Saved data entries
---

(** C1: Any number of workers race for one PENDING candidate: exactly the first
    statement to run gets the job, all the others get nothing, and the row ends as
    the winner's attempt. *)
Theorem claim_is_exclusive dl id c cs db job
    (Hw : Forall (λ c, varchar_ok 128 (cl_worker c) = true) (c :: cs))
    (Hjob : jobs_table db !! id = Some job) (Hc : claimable job = true) :
  ∃ db' job', claim_all dl id (c :: cs) db = (db', Ok (Some job') :: ((λ _, Ok None) <$> cs)) ∧
    jobs_table db' = <[id := job']> (jobs_table db) ∧
    attempt_of job' =
      Ok (MkAttempt id (cl_worker c) (cl_token c) (attempt_count job + 1) (max_attempts job)).
Proof using PostgresLaws0.
  inversion Hw as [|? ? Hw1 Hw2]; subst.
  destruct (claim_job_cas dl (cl_now c) (cl_token c) id (cl_worker c) (cl_lease c) db Hw1)
    as (db1 & Hu & Ht).
  rewrite (cas_hit _ _ _ _ job) in Hu, Ht by done. cbn [fst snd] in Hu, Ht.
  destruct (claim_all_missed dl id cs db1 Hw2) as (db2 & H2 & Ht2).
  { intros j. rewrite Ht, lookup_insert_eq. by intros [= <-]. }
  eexists db2, _. cbn [claim_all]. rewrite Hu, H2. split; [done|].
  split; [by rewrite Ht2, Ht|]. apply attempt_of_spec. cbn. by rewrite (table_id _ _ _ Hjob).
Qed.
End claimers.

(** ** The fenced writes *)

(** Everything an attempt may try to write. *)
Inductive OwnerCall :=
  | ExtendLease (lease_seconds : option Q)
  | UpdateProgress (progress : Z)
  | CompleteJob (result : JSON)
  | FailAttempt (error : string).

Section fenced.
Context {DB : Type} `{!Postgres DB}.

(** Run a call; only whether it raised matters here. *)
Definition owner_call (dl : Q) (now : Z) (a : Attempt) (c : OwnerCall) (db : DB)
    : DB * result exn unit :=
  match c with
  | ExtendLease ls =>
      run_session (let! _ := extend_lease dl now a ls in ret tt) db
  | UpdateProgress p => run_session (update_progress a p) db
  | CompleteJob res => run_session (let! _ := complete_job now a res in ret tt) db
  | FailAttempt e => run_session (let! _ := fail_attempt now a e in ret tt) db
  end.

Context `{!PostgresLaws DB}.
Implicit Types db : DB.

Definition discard {A} (r : result exn A) : result exn unit :=
  match r with Ok _ => Ok tt | Err e => Err e end.

Lemma run_discard {A} (m : M DB A) db :
  run_session (let! _ := m in ret tt) db = ((run_session m db).1, discard (run_session m db).2).
Proof using Type.
  unfold run_session, bind, ret. destruct (m (mk_session db db)) as [s [a|e]]; done.
Qed.

(** The new row an owner's call writes. *)
Definition call_values (dl : Q) (now : Z) (a : Attempt) (c : OwnerCall) : list Assign :=
  match c with
  | ExtendLease ls => [SetLeaseExpiresAt (Some (lease_deadline dl now ls))]
  | UpdateProgress p => [SetProgress (Z.max 0 (Z.min 100 p))]
  | CompleteJob res => complete_values now res
  | FailAttempt e => failed_values now e (at_attempt_count a) (at_max_attempts a)
  end.

(** A failure needs a delay for its attempt; the other calls need nothing. *)
Definition delay_known (a : Attempt) (c : OwnerCall) : Prop :=
  match c with
  | FailAttempt _ => has_delay (at_attempt_count a) (at_max_attempts a)
  | _ => True
  end.

#[export] Instance delay_known_dec a c : Decision (delay_known a c).
Proof using Type. destruct c; cbn; unfold has_delay; apply _. Defined.

Definition call_fence (now : Z) (a : Attempt) (c : OwnerCall) : Job → bool :=
  match c with FailAttempt _ => may_fail now false a | _ => owns a end.

(** All four calls are one compare-and-set behind the fence. *)
Lemma owner_call_cas dl now a c db :
  delay_known a c →
  let k := cas (at_job_id a) (call_fence now a c) (apply_values (call_values dl now a c))
             (jobs_table db) in
  ∃ db', owner_call dl now a c db = (db', or_lost a k.2 (λ _, tt)) ∧ jobs_table db' = k.1.
Proof using PostgresLaws0.
  intros Hd k. subst k. destruct c as [ls|p|res|e]; cbn [owner_call call_values call_fence];
    rewrite ?run_discard.
  - destruct (extend_lease_cas dl now a ls db) as (db' & -> & ?). exists db'. split; [|done].
    cbn [fst snd]. by destruct ((cas _ _ _ _).2).
  - apply update_progress_cas.
  - destruct (complete_job_cas now a res db) as (db' & -> & ?). exists db'. split; [|done].
    cbn [fst snd]. by destruct ((cas _ _ _ _).2).
  - destruct (fail_attempt_cas now a e db Hd) as (db' & -> & ?). exists db'. split; [|done].
    cbn [fst snd]. by destruct ((cas _ _ _ _).2).
Qed.

Lemma call_fence_owns now a c r : call_fence now a c r = true → owns a r = true.
Proof using Type. destruct c; cbn; try done. unfold may_fail. by intros [[] ]%andb_prop%proj1%andb_prop. Qed.

(** A failure without a known delay writes nothing either. *)
Lemma owner_call_no_delay dl now a c db :
  ¬ delay_known a c → ∃ res, owner_call dl now a c db = (db, res).
Proof using Type.
  destruct c as [| | |e]; cbn; try tauto. intros Hd. rewrite run_discard.
  unfold run_session, fail_attempt, bind.
  destruct (apply_failed_no_delay now a e false (mk_session db db)) as [m Hm].
  - unfold has_attempts_left. apply Z.ltb_lt.
    destruct (decide (at_attempt_count a < at_max_attempts a)); [done|]. destruct Hd. by intros ?.
  - intros E. apply Hd. intros _. by left.
  - intros E. apply Hd. intros _. by right.
  - rewrite Hm. by eexists.
Qed.

(** A stale attempt writes nothing: if the row is gone or carries another fence
    (another worker, another token, or it is not PROCESSING), every call of the
    owner is refused with OwnershipLostError and the table stays as it is. *)
Theorem stale_attempt_writes_nothing dl now a c db
    (Hd : delay_known a c)
    (Hstale : ∀ job, jobs_table db !! at_job_id a = Some job → owns a job = false) :
  ∃ db', owner_call dl now a c db =
    (db', Err (OwnershipLostError (at_job_id a) (at_worker_id a) (at_execution_token a))) ∧
    jobs_table db' = jobs_table db.
Proof using PostgresLaws0.
  destruct (owner_call_cas dl now a c db Hd) as (db' & Hu & Ht). exists db'.
  assert (∀ r, jobs_table db !! at_job_id a = Some r → call_fence now a c r = false) as Hmiss.
  { intros r Hr. destruct (call_fence now a c r) eqn:Hf; [|done].
    apply call_fence_owns in Hf. by rewrite (Hstale r Hr) in Hf. }
  by rewrite cas_miss in Hu, Ht.
Qed.

(** The row after a call, whoever made it, when the attempt owned it. *)
Lemma owner_call_hit dl now a c db job :
  delay_known a c →
  jobs_table db !! at_job_id a = Some job → attempt_of job = Ok a → status job = PROCESSING →
  ∃ db', owner_call dl now a c db = (db', Ok tt) ∧
    jobs_table db' = <[at_job_id a := apply_values (call_values dl now a c) job]> (jobs_table db).
Proof using PostgresLaws0.
  intros Hd Hj Ha Hs. destruct (owner_call_cas dl now a c db Hd) as (db' & Hu & Ht).
  exists db'. rewrite (cas_hit _ _ _ _ job) in Hu, Ht; [done|done| |done|];
    pose proof (owns_attempt_of _ _ Ha Hs) as Ho;
    apply attempt_of_spec in Ha as (_ & _ & _ & Hc & Hm);
    (destruct c; cbn; [done..|]); unfold may_fail, has_attempts_left; rewrite Ho, Hc, Hm;
    destruct (attempt_count job <? max_attempts job) eqn:E; [done| |done|];
    by rewrite Z.leb_antisym, E.
Qed.

Definition settles (c : OwnerCall) : bool :=
  match c with CompleteJob _ | FailAttempt _ => true | _ => false end.

Lemma settled_is_released dl now a c r :
  settles c = true → unowned (apply_values (call_values dl now a c) r).
Proof using Type. destruct c; try done. cbn. unfold failed_values. by case_match. Qed.

(** An attempt is settled at most once: after it completed or failed, none of its
    owner's calls is accepted any more, in whatever order they arrive. *)
Theorem attempt_settles_once dl now now' a c c' db job
    (Hd : delay_known a c) (Hd' : delay_known a c')
    (Hj : jobs_table db !! at_job_id a = Some job) (Ha : attempt_of job = Ok a)
    (Hs : status job = PROCESSING) (Hset : settles c = true) :
  ∃ db1 db2, owner_call dl now a c db = (db1, Ok tt) ∧
    owner_call dl now' a c' db1 =
      (db2, Err (OwnershipLostError (at_job_id a) (at_worker_id a) (at_execution_token a))) ∧
    jobs_table db2 = jobs_table db1 ∧
    ∃ job', jobs_table db1 !! at_job_id a = Some job' ∧ unowned job' ∧ status job' ≠ PROCESSING.
Proof using PostgresLaws0.
  destruct (owner_call_hit dl now a c db job Hd Hj Ha Hs) as (db1 & H1 & Ht1).
  pose proof (settled_is_released dl now a c job Hset) as Hun.
  destruct (owner_call_cas dl now' a c' db1 Hd') as (db2 & H2 & Ht2).
  rewrite cas_miss in H2, Ht2.
  - exists db1, db2. split; [done|]. split; [done|]. split; [done|].
    eexists. rewrite Ht1, lookup_insert_eq. split; [done|]. split; [done|].
    destruct c; try done. cbn. unfold failed_values. by case_match.
  - intros r. rewrite Ht1, lookup_insert_eq. intros [= <-].
    destruct (call_fence now' a c' _) eqn:Hf; [|done].
    apply call_fence_owns in Hf. by rewrite unowned_not_owned in Hf.
  - intros r. rewrite Ht1, lookup_insert_eq. intros [= <-].
    destruct (call_fence now' a c' _) eqn:Hf; [|done].
    apply call_fence_owns in Hf. by rewrite unowned_not_owned in Hf.
Qed.

(** [complete_job] by the owner: the row is COMPLETED with the result, at 100%, no
    error and no owner; no other row changes. *)
Theorem owner_completes now a res db job
    (Hj : jobs_table db !! at_job_id a = Some job) (Hown : owns a job = true) :
  ∃ db' job', run_session (complete_job now a res) db = (db', Ok job') ∧
    jobs_table db' = <[at_job_id a := job']> (jobs_table db) ∧
    status job' = COMPLETED ∧ job_result job' = Some res ∧ progress job' = 100 ∧
    completed_at job' = Some now ∧ job_error job' = None ∧ unowned job' ∧
    attempt_count job' = attempt_count job.
Proof using PostgresLaws0.
  destruct (complete_job_cas now a res db) as (db' & Hu & Ht).
  rewrite (cas_hit _ _ _ _ job) in Hu, Ht by done.
  by exists db', (apply_values (complete_values now res) job).
Qed.

(** C27: [fail_attempt] by the owner, on the attempt number: the first failure waits
    30 seconds, the second 120, the last is final; the row is released and keeps
    the error, and its attempts are not counted again. *)
Theorem failed_attempt_backs_off now a e db job
    (Hj : jobs_table db !! at_job_id a = Some job) (Ha : attempt_of job = Ok a)
    (Hs : status job = PROCESSING) (Hd : has_delay (attempt_count job) (max_attempts job)) :
  ∃ db' job', run_session (fail_attempt now a e) db =
      (db', Ok {| ar_outcome := if attempt_count job <? max_attempts job
                                then RETRY_SCHEDULED else PERMANENTLY_FAILED; ar_job := job' |}) ∧
    jobs_table db' = <[at_job_id a := job']> (jobs_table db) ∧
    job_error job' = Some e ∧ unowned job' ∧ attempt_count job' = attempt_count job ∧
    if attempt_count job <? max_attempts job then
      status job' = SCHEDULED ∧
      scheduled_at job' = Some (now + (if attempt_count job =? 1 then 30 else 120) * 1000000)
    else status job' = FAILED ∧ completed_at job' = Some now.
Proof using PostgresLaws0.
  pose proof (owns_attempt_of _ _ Ha Hs) as Ho.
  apply attempt_of_spec in Ha as (_ & _ & _ & Hc & Hm).
  destruct (fail_attempt_cas now a e db) as (db' & Hu & Ht); [by rewrite Hc, Hm|].
  assert (may_fail now false a job = true) as Hmay.
  { unfold may_fail, has_attempts_left. rewrite Ho, Hc, Hm.
    destruct (attempt_count job <? max_attempts job) eqn:E; [done|].
    by rewrite Z.leb_antisym, E. }
  rewrite (cas_hit _ _ _ _ job) in Hu, Ht by done. rewrite Hc, Hm in Hu, Ht.
  eexists db', _. split; [rewrite Hu; cbn; unfold fail_result, outcome_of; by rewrite Hc, Hm|].
  split; [exact Ht|]. unfold failed_values.
  destruct (attempt_count job <? max_attempts job) eqn:E; [|done]. to_prop.
  do 3 (split; [done|]). split; [done|]. destruct (Hd E) as [-> | ->]; done.
Qed.

(** The policy knows no delay for a third or later retry (a job with more than
    three attempts): the failure is a ValueError and nothing at all is written. *)
Theorem unknown_delay_fails_closed now a e db
    (Hleft : at_attempt_count a < at_max_attempts a)
    (H1 : at_attempt_count a ≠ 1) (H2 : at_attempt_count a ≠ 2) :
  ∃ m, run_session (fail_attempt now a e) db = (db, Err (ValueError m)).
Proof using Type.
  destruct (apply_failed_no_delay now a e false (mk_session db db)) as [m Hm]; [|done..|].
  { by apply Z.ltb_lt. }
  exists m. unfold run_session, fail_attempt, bind. by rewrite Hm.
Qed.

---

TASK INSTRUCTIONS
Among the records above, extract exactly the lines from the line with "- destruct (fail_attempt_cas" to the line with "db)) as [m Hm].", both lines included, and leave out the rest.

RESULT OF THIS TASK
  - destruct (fail_attempt_cas now a e db Hd) as (db' & -> & ?). exists db'. split; [|done].
    cbn [fst snd]. by destruct ((cas _ _ _ _).2).
Qed.

Lemma call_fence_owns now a c r : call_fence now a c r = true → owns a r = true.
Proof using Type. destruct c; cbn; try done. unfold may_fail. by intros [[] ]%andb_prop%proj1%andb_prop. Qed.

(** A failure without a known delay writes nothing either. *)
Lemma owner_call_no_delay dl now a c db :
  ¬ delay_known a c → ∃ res, owner_call dl now a c db = (db, res).
Proof using Type.
  destruct c as [| | |e]; cbn; try tauto. intros Hd. rewrite run_discard.
  unfold run_session, fail_attempt, bind.
  destruct (apply_failed_no_delay now a e false (mk_session db db)) as [m Hm].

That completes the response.